Identification and assessment of the risks
The following breaking-down is widely used for the risks faced by an insurer.
- Underwriting risk:
this is the term used to point out the fundamental risk associated with the insurance business, ie that the actual cost of claims arising from contracts will differ from the amounts expected when the contracts were priced and entered into. This risk is further divided into sub-classes (for example, in life insurance, the components of the mortality risk may be volatility, catastrophe, trend uncertainty, and level uncertainty and other components of the underwriting risk could be lapse risk, expense risk and others). - Market risk:
this includes interest rate risk, equity and property risk, currency risk, reinvestment risk, concentration risk, asset/liability mismatch risk, etc. - Credit risk:
this includes direct default risk, downgrade risk, settlement risk, sovereign risk, concentration risk, counterparty risk (including from the reinsurer), etc. - Operational risk
is the risk related to internal failures including management incompetence, misspelling, fraud criminal intentions and errors in systems and processes.
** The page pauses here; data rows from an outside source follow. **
Lemma Hash_Table_Insert_out_of_range o pattern s :
  ¬ (0 ≤ slot_index s pattern < Z.of_nat (length (buckets (table s)))) →
  Hash_Table_Insert pf o pattern s = Fault BucketIndexOutOfRange.
Proof.
  intros Hi. unfold Hash_Table_Insert, bind at 1, get. unfold bind at 1.
  fold (slot_index s pattern). by rewrite read_slot_out_of_range.
Qed.

Lemma Hash_Table_Match_out_of_range pattern found max s :
  ¬ (0 ≤ slot_index s pattern < Z.of_nat (length (buckets (table s)))) →
  Hash_Table_Match pf pattern found max s = Fault BucketIndexOutOfRange.
Proof.
  intros Hi. unfold Hash_Table_Match, bind at 1, get. unfold bind at 1.
  fold (slot_index s pattern). by rewrite read_slot_out_of_range.
Qed.

Lemma all_addrs_replicate {A} (f : option A → list positive) n :
  f None = [] → replicate n None ≫= f = [].
Proof.
  intros Hf. induction n as [|n IH]; [done|].
  change (replicate (S n) None) with (None :: replicate n (@None A)).
  by rewrite bind_cons, Hf, IH.
Qed.

(** A table returned by [Hash_Table_Init] has every slot empty and the
    three counters at zero, and satisfies the invariant. *)
Lemma Hash_Table_Init_inv n h c sr live script s :
  0 ≤ n →
  0 ≤ live →
  Hash_Table_Init pf n h c sr live script = Some s →
  table_inv pf s (replicate (Z.to_nat n) None)
  ∧ table s = Table (replicate (Z.to_nat n) None) n 0 0 0 h c sr.
Proof.
  intros Hn Hlive. unfold Hash_Table_Init.
  destruct (calloc_answer pf 1 _ live script) as [ok1 script1] eqn:H1.
  destruct ok1; [|done].
  destruct (calloc_answer pf n _ _ script1) as [ok2 script2] eqn:H2.
  destruct ok2; [|done]. intros [= <-].
  pose proof (calloc_answer_fits pf 1 (sizeof_hash_table_t pf) live script)
    as Hf1.
  rewrite H1 in Hf1. apply fits_bounds in Hf1; [|done].
  pose proof (calloc_answer_fits pf n (sizeof_pointer pf)
                (live + 1 * sizeof_hash_table_t pf) script1) as Hf2.
  rewrite H2 in Hf2. apply fits_bounds in Hf2; [|done].
  split; [|done].
  split; [..|intros _; split]; simpl; unfold all_bucket_addrs, all_fill_addrs, all_dup_addrs,
    shape_bytes, all_bucket_addrs, all_fill_addrs, all_dup_addrs;
    rewrite ?all_addrs_replicate by done; simpl;
    rewrite ?dom_empty_L; try done.
  - rewrite length_replicate. lia.
  - apply Forall2_replicate. done.
  - apply NoDup_nil_2.
  - apply NoDup_nil_2.
  - apply NoDup_nil_2.
  - lia.
  - lia.
Qed.
(** * github-copilot-svcs: a shallow embedding of the proxy data plane
      and of the token lifecycle manager, with the properties of the
      specification proved over it.

    Sources embedded here:
    - [internal/proxy.go]  : coalescing cache, circuit breaker, proxy handler,
                             retry loop;
    - [internal/config.go] : the auth service (refresh, proactive refresh,
                             device-flow polling and single check);
    - [unnamed/part_007]   : the server file, for its worker pool;
    - [unnamed/part_006]   : the auth API file, for its stage-2 handler.

    Go [int]/[int64] values are integers of [Z] with the two's complement
    wrap-around written out ([Int64.wrap]); strings are [string]; request
    bodies are lists of bytes; [map[string]chan interface{}] is a [gmap].
    Effects (HTTP calls, timers, the clock) go through a state monad over
    the history of what was done, against an environment that answers as
    a function of that history; a computation returns or panics.
    Goroutines are interleaved step by step where a property depends on
    the interleaving (the coalescing cache). *)

From Stdlib Require Import ZArith Lia Bool Ascii String DecimalString List.
From stdpp Require Import base option strings list gmap.
Import ListNotations.

Local Open Scope Z_scope.
#[local] Set Warnings "-register-all".

(* ===================================================================== *)
(** ** Machine integers *)
(* ===================================================================== *)

Module Int64.

Definition modulus : Z := 2 ^ 64.
Definition min_int : Z := - 2 ^ 63.
Definition max_int : Z := 2 ^ 63 - 1.

(** Two's complement reduction of an integer to the [int64] range:
    what Go's [+], [*] and [++] compute on [int64]. *)
Definition wrap (x : Z) : Z := (x + 2 ^ 63) mod modulus - 2 ^ 63.

Definition in_range (x : Z) : Prop := min_int <= x <= max_int.

(** Saturation to the [int64] range, as [time.Time.Sub] returns
    [minDuration]/[maxDuration] when the difference does not fit. *)
Definition saturate (x : Z) : Z :=
  if x <? min_int then min_int
  else if max_int <? x then max_int
  else x.

End Int64.

(* ===================================================================== *)
(** ** Circuit breaker ([internal/proxy.go]) *)
(* ===================================================================== *)

Module Breaker.
(** A frame that completes an event on its own: the event asks for nothing,
    or for one descriptor that the frame matches. *)
Definition answers (dev : Exchange.MIDIDevice) (ev : Exchange.IExchangeEvent)
    (frame : list Z) : bool :=
  match Exchange.response ev with
  | Exchange.NoResponse => true
  | Exchange.OneResponse r => Exchange.descriptor_matches dev r frame
  | Exchange.ManyResponses [r] => Exchange.descriptor_matches dev r frame
  | Exchange.ManyResponses _ => false
  end.

(** The descriptors [startExchangeEvent] arms for an event. *)
Definition required_of (ev : Exchange.IExchangeEvent)
    : option (list Exchange.IRequiredResponse) :=
  match Exchange.response ev with
  | Exchange.NoResponse => None
  | Exchange.OneResponse r => Some [r]
  | Exchange.ManyResponses rs => Some rs
  end.

(** An exchange that waits for the responses of its current event: it
    listens, holds the resolver of promise [p], and its one armed timeout
    is [h]. *)
Definition armed (ex : Exchange.MIDIExchange) (p h : nat) : Prop :=
  Exchange.listening ex = true
  ∧ Exchange._resolve ex = Some p
  ∧ Exchange._handle ex = Some h
  ∧ Exchange.timers ex = [h]
  ∧ ∃ ev, Exchange._exchangeEvents ex !! Exchange._eventIndex ex = Some ev
          ∧ Exchange._requiredResponses ex = required_of ev.

End Observed.

(** Decide the status comparisons of [update] once the status is known. *)
Ltac known_status H :=
unfold Channel.update; rewrite H;
repeat match goal with
       | |- context [?a =? ?b] =>
           let r := eval vm_compute in (a =? b) in
           progress change (a =? b) with r
       end;
cbv iota.

(** * Proofs *)

(** ** Arithmetic on bytes *)

Section Bytes.

(** A property checked on every element of an interval holds on the
    interval. *)
Lemma Z_interval_forallb (P : Z → bool) (lo n : Z) :
  forallb P (seqZ lo n) = true → ∀ z, lo ≤ z < lo + n → P z = true.
Proof.
  intros Hall z Hz.
  rewrite forallb_forall in Hall. apply Hall.
  apply list_elem_of_In, elem_of_seqZ. lia.
Qed.

Lemma nibble_facts (ch : Z) :
  0 ≤ ch < 16 →
  Z.lor 0x90 ch mod 256 = 0x90 + ch
  ∧ Z.land (0x90 + ch) 0xf0 = 0x90
  ∧ Z.land (0x90 + ch) 0x0f = ch
  ∧ Z.lor 0x80 ch = 0x80 + ch
  ∧ Z.land (0x80 + ch) 0xf0 = 0x80
  ∧ Z.land (0x80 + ch) 0x0f = ch.
Proof.
  intros Hch.
  assert (H : Spec.nibble_check ch = true).
  { apply (Z_interval_forallb Spec.nibble_check 0 16); [vm_compute; reflexivity | lia]. }
  unfold Spec.nibble_check in H.
  repeat (apply andb_prop in H; destruct H as [H ?]).
  repeat split; apply Z.eqb_eq; assumption.
Qed.

(** On a byte, the Note-On status nibble is the range 0x90..0x9F. *)
Lemma noteOn_nibble (b : Z) :
  0 ≤ b < 256 → (Z.land b 0xf0 = 0x90 ↔ 0x90 ≤ b ≤ 0x9f).
Proof.
  intros Hb.
  pose (P := fun b => bool_decide (Z.land b 0xf0 = 0x90 ↔ 0x90 ≤ b ≤ 0x9f)).
  assert (H : P b = true).
  { apply (Z_interval_forallb P 0 256); [vm_compute; reflexivity | lia]. }
  unfold P in H. apply bool_decide_eq_true in H. exact H.
Qed.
The exercise of identification and analysis of the particular risks faced by an insurer includes determining the features of that risk for the insurer, documenting and quantifying these risks. This exercise should be regularly repeated, ideally on a continuous basis, and a connection should be established between the risk assessment and a capital requirement valued by the insurer himself. This is one of the objectives of the so-called ORSA (Own Risk and Solvency Assessment) procedure introduced by Solvency II.
The knowledge accumulated in this way will of course also serve for the development of the internal model, for which it will have to be decided if, how and to which extent each risk will be incorporated in the model.